Definition recovery_action (d : Discrepancy) : list RecoveryAction :=
  if decide (dc_entity_type d = et_EXECUTION /\ dc_kind d = dk_BROKER_ONLY) then
    [{| rv_discrepancy_id := dc_id d;
        rv_action_type := "ROUTE_BROKER_FILL";
        rv_target_boundary := "execution_engine";
        rv_normalized_fill := Some
          [("broker_execution_id"%string, state_get "broker_execution_id" (dc_broker_state d));
           ("quantity"%string, state_get "quantity" (dc_broker_state d));
           ("price"%string, state_get "price" (dc_broker_state d));
           ("side"%string, state_get "side" (dc_broker_state d));
           ("order_id"%string, state_get "order_id" (dc_broker_state d))];
        rv_note := "route via trusted execution boundary; do not mutate positions/pnl/portfolio directly" |}]
  else if bool_decide (dc_kind d ∈ [dk_STALE; dk_UNKNOWN; dk_ROUNDING_DIFFERENCE]) then []
  else
    [{| rv_discrepancy_id := dc_id d;
        rv_action_type := "ESCALATE";
        rv_target_boundary := "none";
        rv_normalized_fill := None;
        rv_note := "manual review required; no automatic correction" |}].

Definition recovery_actions (persisted : list Discrepancy) : list RecoveryAction :=
  persisted ≫= recovery_action.

(** The result of a domain that is out of scope. *)
Definition no_comparison : ComparisonResult := funds_result [] 0 0 0.

(** The comparisons of the domains in scope, in the order the code runs them. *)
Definition compare_domains (ctx : MatchContext) (domains : list string) (inputs : ReconciliationInputs)
    (tol : Tolerance) (stale_seconds : option Z) (now : datetime) : res (list ComparisonResult) :=
  let selected (name : string) (r : res ComparisonResult) :=
    if bool_decide (name ∈ domains) then r else Ok no_comparison in
  let! o := selected "ORDERS"%string
              (Ok (reconcile_orders ctx (ri_orders_internal inputs) (ri_orders_broker inputs))) in
  let! x := selected "EXECUTIONS"%string
              (Ok (reconcile_executions ctx tol (ri_executions_internal inputs)
                     (ri_executions_broker inputs))) in
  let! p := selected "POSITIONS"%string
              (reconcile_positions ctx tol stale_seconds (Some now) (ri_positions_internal inputs)
                 (ri_positions_broker inputs)) in
  let! f := selected "FUNDS"%string
              (reconcile_funds ctx (ri_funds_internal inputs) (ri_funds_broker inputs) tol stale_seconds
                 (Some now)) in
  Ok [o; x; p; f].

(** [counts[name] += r.name] over the domains *)
Definition count (f : ComparisonResult -> Z) (rs : list ComparisonResult) : Z :=
  foldr (fun r n => f r + n) 0 rs.

Definition mismatched (ds : list Discrepancy) : Z :=
  Z.of_nat (List.length (List.filter
    (fun d => negb (bool_decide (dc_kind d ∈ [dk_STALE; dk_UNKNOWN]))) ds)).

(** [",".join(sorted(domains))] *)
Definition scope_text (domains : list string) : string :=
  String.concat "," (fst <$> sort_keys ((fun d => (d, tt)) <$> domains)).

○ ○ ○ ○ ○ ○ ○

# Exercise directions:
The records above are to be returned exactly as they appear.

# Solution to this problem:
Definition recovery_action (d : Discrepancy) : list RecoveryAction :=
  if decide (dc_entity_type d = et_EXECUTION /\ dc_kind d = dk_BROKER_ONLY) then
    [{| rv_discrepancy_id := dc_id d;
        rv_action_type := "ROUTE_BROKER_FILL";
        rv_target_boundary := "execution_engine";
        rv_normalized_fill := Some
          [("broker_execution_id"%string, state_get "broker_execution_id" (dc_broker_state d));
           ("quantity"%string, state_get "quantity" (dc_broker_state d));
           ("price"%string, state_get "price" (dc_broker_state d));
           ("side"%string, state_get "side" (dc_broker_state d));
           ("order_id"%string, state_get "order_id" (dc_broker_state d))];
        rv_note := "route via trusted execution boundary; do not mutate positions/pnl/portfolio directly" |}]
  else if bool_decide (dc_kind d ∈ [dk_STALE; dk_UNKNOWN; dk_ROUNDING_DIFFERENCE]) then []
  else
    [{| rv_discrepancy_id := dc_id d;
        rv_action_type := "ESCALATE";
        rv_target_boundary := "none";
        rv_normalized_fill := None;
        rv_note := "manual review required; no automatic correction" |}].

Definition recovery_actions (persisted : list Discrepancy) : list RecoveryAction :=
  persisted ≫= recovery_action.

(** The result of a domain that is out of scope. *)
Definition no_comparison : ComparisonResult := funds_result [] 0 0 0.

(** The comparisons of the domains in scope, in the order the code runs them. *)
Definition compare_domains (ctx : MatchContext) (domains : list string) (inputs : ReconciliationInputs)
    (tol : Tolerance) (stale_seconds : option Z) (now : datetime) : res (list ComparisonResult) :=
  let selected (name : string) (r : res ComparisonResult) :=
    if bool_decide (name ∈ domains) then r else Ok no_comparison in
  let! o := selected "ORDERS"%string
              (Ok (reconcile_orders ctx (ri_orders_internal inputs) (ri_orders_broker inputs))) in
  let! x := selected "EXECUTIONS"%string
              (Ok (reconcile_executions ctx tol (ri_executions_internal inputs)
                     (ri_executions_broker inputs))) in
  let! p := selected "POSITIONS"%string
              (reconcile_positions ctx tol stale_seconds (Some now) (ri_positions_internal inputs)
                 (ri_positions_broker inputs)) in
  let! f := selected "FUNDS"%string
              (reconcile_funds ctx (ri_funds_internal inputs) (ri_funds_broker inputs) tol stale_seconds
                 (Some now)) in
  Ok [o; x; p; f].

(** [counts[name] += r.name] over the domains *)
Definition count (f : ComparisonResult -> Z) (rs : list ComparisonResult) : Z :=
  foldr (fun r n => f r + n) 0 rs.

Definition mismatched (ds : list Discrepancy) : Z :=
  Z.of_nat (List.length (List.filter
    (fun d => negb (bool_decide (dc_kind d ∈ [dk_STALE; dk_UNKNOWN]))) ds)).

(** [",".join(sorted(domains))] *)
Definition scope_text (domains : list string) : string :=
  String.concat "," (fst <$> sort_keys ((fun d => (d, tt)) <$> domains)).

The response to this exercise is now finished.